Problem to solve
Starting at the first line of the entries below, output every line exactly, up to and including the line with "From S2P Require Import Prelude".

Extracted records
------------------------------------------------------------------------

(* ===== verification/DoctorVerbose.v ===== *)
(** * Verbosity of doctor (internal/doctor/doctor.go)

    The verbose form of a run differs from the terse one in details only: a
    relational proof over the two runs, check by check, and over the tree the
    results are arranged in. *)
From stdpp Require Import gmap.
From S2P Require Import Prelude GoStrings Digest OciRef World State Complypack Sync Config.
From S2P Require Import Workspace Provider Generation Resolver Time.
From S2P Require Import Diagnostics DoctorVars DoctorPacks Doctor.


(** Two actions with the same effects and related answers. *)
Definition alike {A} (R : A -> A -> Prop) (m m' : io A) : Prop :=
  forall w, (m w).2 = (m' w).2 /\ R (m w).1 (m' w).1.

Lemma alike_ret {A} (R : A -> A -> Prop) a a' : R a a' -> alike R (io_ret a) (io_ret a').
Proof. by intros H w. Qed.

Lemma alike_bind {A B} (Q : A -> A -> Prop) (R : B -> B -> Prop) (m m' : io A) k k' :
  alike Q m m' -> (forall a a', Q a a' -> alike R (k a) (k' a')) -> alike R (io_bind m k) (io_bind m' k').
Proof.
  intros Hm Hk w. unfold io_bind. specialize (Hm w). destruct (m w) as [a w1], (m' w) as [a' w2].
  cbn in *. destruct Hm as [<- HQ]. by apply Hk.
Qed.

Lemma alike_step {A B} (R : B -> B -> Prop) (m : io A) k k' :
  (forall a, alike R (k a) (k' a)) -> alike R (io_bind m k) (io_bind m k').
Proof. intros Hk. apply (alike_bind eq); [done|]. by intros a ? <-. Qed.

(** The terse and the verbose form of one result: verbosity adds children, none
    of which blocks; nothing is added to results outside [P]. *)
Definition detailed (P : CheckResult -> Prop) (r r' : CheckResult) : Prop :=
  same_head r r' /\ CR_Children r = [] /\ Forall (fun c => blocks c = false) (CR_Children r') /\
  (CR_Children r' <> [] -> P r).

(** The two forms of a result others have been attached to. *)
Definition with_detailed (t t' : CheckResult) : Prop :=
  same_head t t' /\ Forall2 same_head (CR_Children t) (CR_Children t').

Lemma same_head_proj r r' : same_head r r' ->
  CR_Name r = CR_Name r' /\ CR_Status r = CR_Status r' /\ CR_Blocking r = CR_Blocking r'.
Proof. destruct r, r'. by intros [= -> -> -> -> -> ->]. Qed.

Lemma attach_loop_detailed P index subs subs' tops tops' un un' :
  Forall2 (detailed P) subs subs' -> Forall2 with_detailed tops tops' -> Forall2 (detailed P) un un' ->
  let '(a, u) := attach_loop index subs tops un in
  let '(a', u') := attach_loop index subs' tops' un' in
  Forall2 with_detailed a a' /\ Forall2 (detailed P) u u'.
Proof.
  intros Hs. revert tops tops' un un'. induction Hs as [|v v' subs subs' Hv _ IH]; intros tops tops' un un' Ht Hu;
    simpl; [done|].
  pose proof (same_head_proj _ _ (proj1 Hv)) as (Hn & _ & _). rewrite <-Hn.
  destruct (index !! _) as [i|]; [|apply IH; [done|by apply Forall2_app; [|constructor]]].
  apply IH; [|done]. apply Forall2_alter; [done|]. intros t t' _ _ [H1 H2].
  split; [done|]. simpl. apply Forall2_app; [done|]. constructor; [apply Hv|done].
Qed.

Lemma index_results_heads l l' i m :
  Forall2 same_head l l' -> index_results l i m = index_results l' i m.
Proof.
  intros H. revert i m. induction H as [|r r' l l' Hr _ IH]; intros i m; simpl; [done|].
  by rewrite (proj1 (same_head_proj _ _ Hr)).
Qed.

(** Attached to the same results, both forms answer alike. *)
Lemma attach_detailed P tops subs subs' :
  Forall2 (detailed P) subs subs' ->
  let '(a, u) := attachByEvaluatorID tops subs in
  let '(a', u') := attachByEvaluatorID tops subs' in
  Forall2 with_detailed a a' /\ Forall2 (detailed P) u u'.
Proof.
  intros Hs. apply attach_loop_detailed; [done| |done].
  apply Forall_Forall2_diag, Forall_forall. intros t _. split; reflexivity.
Qed.

Lemma Forall2_heads_filter status l l' :
  Forall2 same_head l l' -> with_status status l = with_status status l' /\ existsb blocks l = existsb blocks l'.
Proof.
  induction 1 as [|r r' l l' Hr _ [IH1 IH2]]; [done|]. rewrite !with_status_cons, IH1. cbn [existsb]. rewrite IH2.
  destruct (same_head_proj _ _ Hr) as (_ & -> & Hb). unfold blocks. by rewrite Hb, (proj1 (proj2 (same_head_proj _ _ Hr))).
Qed.

Lemma with_detailed_counted l l' :
  Forall2 with_detailed l l' -> Forall2 same_head (counted l) (counted l').
Proof.
  induction 1 as [|r r' l l' [H1 H2] _ IH]; [done|]. simpl. constructor; [done|]. by apply Forall2_app.
Qed.

Lemma detailed_blocks P l l' :
  Forall2 (detailed P) l l' -> existsb blocks (counted l) = existsb blocks (counted l').
Proof.
  induction 1 as [|r r' l l' (H1 & H2 & H3 & _) _ IH]; [done|]. unfold counted in *. simpl.
  rewrite H2, existsb_app. simpl. rewrite IH. f_equal.
  - destruct (same_head_proj _ _ H1) as (_ & Hs & Hb). unfold blocks. by rewrite Hs, Hb.
  - induction H3 as [|c cs Hc _ IHc]; simpl; [done|]. by rewrite Hc.
Qed.

Lemma detailed_none l l' : Forall2 (detailed (fun _ => False)) l l' -> Forall2 with_detailed l l'.
Proof.
  induction 1 as [|r r' l l' (H1 & H2 & H3 & H4) _ IH]; constructor; [|done]. split; [done|].
  destruct (CR_Children r'); [by rewrite H2|]. by destruct H4.
Qed.

(** Some result has the identifier of [v]. *)
Definition has_bearer (tops : list CheckResult) (v : CheckResult) : Prop :=
  exists t, t ∈ tops /\ extractID (CR_Name t) = extractID (CR_Name v).

(** If all with details have a result to be attached to, the forms of the whole
    differ in details only. *)
Lemma attach_matched P tops subs subs' :
  Forall2 (detailed P) subs subs' -> (forall v, P v -> has_bearer tops v) ->
  let '(a, u) := attachByEvaluatorID tops subs in
  let '(a', u') := attachByEvaluatorID tops subs' in
  Forall2 with_detailed (a ++ u) (a' ++ u').
Proof.
  intros Hs Hm. pose proof (attach_detailed P tops subs subs' Hs) as H.
  pose proof (attach_exact tops subs) as He.
  destruct (attachByEvaluatorID tops subs) as [a u], (attachByEvaluatorID tops subs') as [a' u'].
  destruct H as [Ha Hu], He as (_ & _ & _ & Hun & _). apply Forall2_app; [done|]. apply detailed_none.
  assert (Forall (fun v => ~ P v) u) as Hno.
  { apply Forall_forall. intros v [_ Hv]%Hun HP. apply Hm in HP as (t & Ht & Heq). by eapply Hv. }
  clear -Hu Hno. induction Hu as [|v v' u u' (? & ? & ? & HP) _ IH]; [done|]. inversion_clear Hno.
  constructor; [by repeat split; auto|by apply IH].
Qed.

Lemma with_detailed_regroup g l l' :
  Forall2 with_detailed l l' -> Forall2 with_detailed (with_group g <$> l) (with_group g <$> l').
Proof.
  intros H. apply Forall2_fmap. eapply Forall2_impl; [exact H|]. intros r r' [H1 H2]. split; [|done].
  revert H1. unfold same_head, with_group, with_children. by intros [= -> -> _ -> -> ->].
Qed.

Lemma detailed_regroup P g l l' :
  Forall2 (detailed P) l l' -> Forall2 (detailed (fun _ => True)) (with_group g <$> l) (with_group g <$> l').
Proof.
  intros H. apply Forall2_fmap. eapply Forall2_impl; [exact H|]. intros r r' (H1 & H2 & H3 & _). split_and!; try done.
  revert H1. unfold same_head, with_group, with_children. by intros [= -> -> _ -> -> ->].
Qed.

(** What verbosity leaves of the answer: the heads and whether any blocks, and,
    if [all], everything the summary counts. *)
Definition summarized_alike (all : Prop) (l l' : list CheckResult) : Prop :=
  Forall2 same_head l l' /\ existsb blocks (counted l) = existsb blocks (counted l') /\
  (all -> Forall2 same_head (counted l) (counted l')).

Lemma summarized_alike_app P Q l1 l1' l2 l2' :
  summarized_alike P l1 l1' -> summarized_alike Q l2 l2' -> summarized_alike (P /\ Q) (l1 ++ l2) (l1' ++ l2').
Proof.
  intros (? & H1 & Hp) (? & H2 & Hq). unfold summarized_alike, counted. rewrite !flat_map_app, !existsb_app.
  split_and!; [by apply Forall2_app|by f_equal|]. intros [HP HQ]. apply Forall2_app; auto.
Qed.

Lemma summarized_alike_weaken (P Q : Prop) l l' :
  summarized_alike P l l' -> (Q -> P) -> summarized_alike Q l l'.
Proof. intros (? & ? & ?) HQ. split_and!; auto. Qed.

Lemma with_detailed_alike P l l' : Forall2 with_detailed l l' -> summarized_alike P l l'.
Proof.
  intros H. pose proof (with_detailed_counted _ _ H) as Hc. split_and!; [|by eapply (Forall2_heads_filter "")|done].
  eapply Forall2_impl; [exact H|]. by intros ?? [? _].
Qed.

Lemma detailed_alike P l l' : Forall2 (detailed P) l l' -> summarized_alike False l l'.
Proof.
  intros H. split_and!; [|by eapply detailed_blocks|done]. eapply Forall2_impl; [exact H|]. by intros ?? [? _].
Qed.

Lemma attach_alike P tops subs subs' :
  Forall2 (detailed P) subs subs' ->
  let '(a, u) := attachByEvaluatorID tops subs in
  let '(a', u') := attachByEvaluatorID tops subs' in
  forall g, summarized_alike (forall v, P v -> has_bearer tops v) (a ++ u) (a' ++ u') /\
    summarized_alike (forall v, P v -> has_bearer tops v)
      (a ++ (with_group g <$> u)) (a' ++ (with_group g <$> u')).
Proof.
  intros Hs. pose proof (attach_detailed _ tops _ _ Hs) as H. pose proof (attach_matched P tops _ _ Hs) as Hm.
  destruct (attachByEvaluatorID tops subs) as [a u], (attachByEvaluatorID tops subs') as [a' u'].
  destruct H as [Ha Hu]. intros g.
  assert (summarized_alike False (a ++ u) (a' ++ u') /\
          summarized_alike False (a ++ (with_group g <$> u)) (a' ++ (with_group g <$> u'))) as [H1 H2].
  { split; (eapply summarized_alike_weaken; [apply summarized_alike_app;
      [by apply (with_detailed_alike False)
      |by eapply detailed_alike; first [eassumption|eapply detailed_regroup]]|tauto]). }
  split.
  - destruct H1 as (? & ? & _). split_and!; [done..|]. intros Hb. by apply with_detailed_counted, Hm.
  - destruct H2 as (? & ? & _). split_and!; [done..|]. intros Hb. apply with_detailed_counted.
    specialize (Hm Hb). apply Forall2_app_inv in Hm as [_ Hm]; [|by eapply Forall2_length].
    apply Forall2_app; [done|]. by apply with_detailed_regroup.
Qed.

Lemma assemble_alike P Q pr vars vars' po active active' rest :
  Forall2 (detailed P) vars vars' -> Forall2 (detailed Q) active active' ->
  (forall v, P v -> has_bearer pr v) ->
  summarized_alike (forall v, Q v -> has_bearer po v)
    (assemble pr vars po active rest) (assemble pr vars' po active' rest).
Proof.
  intros Hv Ha HP. unfold assemble. pose proof (attach_alike P pr vars vars' Hv) as H1.
  pose proof (attach_alike Q po active active' Ha) as H2. change attachByEvaluatorID with attachByPolicyID in H2.
  destruct (attachByEvaluatorID pr vars) as [a u], (attachByEvaluatorID pr vars') as [a' u'].
  destruct (attachByPolicyID po active) as [b x], (attachByPolicyID po active') as [b' x'].
  replace (a ++ (with_group GroupProviders <$> u) ++ b ++ x ++ rest)
    with ((a ++ (with_group GroupProviders <$> u)) ++ (b ++ x) ++ rest) by by rewrite <-!app_assoc.
  replace (a' ++ (with_group GroupProviders <$> u') ++ b' ++ x' ++ rest)
    with ((a' ++ (with_group GroupProviders <$> u')) ++ (b' ++ x') ++ rest) by by rewrite <-!app_assoc.
  eapply summarized_alike_weaken; [eapply summarized_alike_app; [apply H1|]|].
  - eapply summarized_alike_app; [apply (H2 "")|]. apply (with_detailed_alike True).
    apply Forall_Forall2_diag, Forall_forall. intros t _. split; reflexivity.
  - tauto.
Qed.

Lemma cut_app_first (l r : string) (c : ascii) :
  match cut (l +:+ String c r) c with Some (id, _) => id | None => l +:+ String c r end =
  match cut l c with Some (id, _) => id | None => l end.
Proof.
  destruct (cut l c) as [[id rest]|] eqn:E.
  - apply cut_Some in E as [-> Hno].
    replace ((id +:+ String c rest) +:+ String c r) with (id +:+ String c (rest +:+ String c r));
      [by rewrite cut_app|]. clear. induction id as [|a id IH]; simpl; [done|]. by f_equal.
  - apply cut_None in E. by rewrite cut_app.
Qed.

(** The identifier is the first segment after the kind of the check. *)
Lemma extractID_provider e : extractID ("provider/" +:+ e) = extractID ("variables/" +:+ e).
Proof. done. Qed.

Lemma extractID_policy e : extractID (period_name e) = extractID ("policy/" +:+ e).
Proof. unfold extractID, period_name. exact (cut_app_first e "active-period" "/"). Qed.

Section verbosity.
  Context {hs : HostSyntax} {stCodec : Codec State} {packCodec : Codec PackConfig}
    {cfgCodec : Codec WorkspaceConfig} {launcher : Launcher} (cwd : path).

------------------------------------------------------------------------

Solution for this task
(* ===== verification/DoctorVerbose.v ===== *)
(** * Verbosity of doctor (internal/doctor/doctor.go)

    The verbose form of a run differs from the terse one in details only: a
    relational proof over the two runs, check by check, and over the tree the
    results are arranged in. *)
From stdpp Require Import gmap.
From S2P Require Import Prelude GoStrings Digest OciRef World State Complypack Sync Config.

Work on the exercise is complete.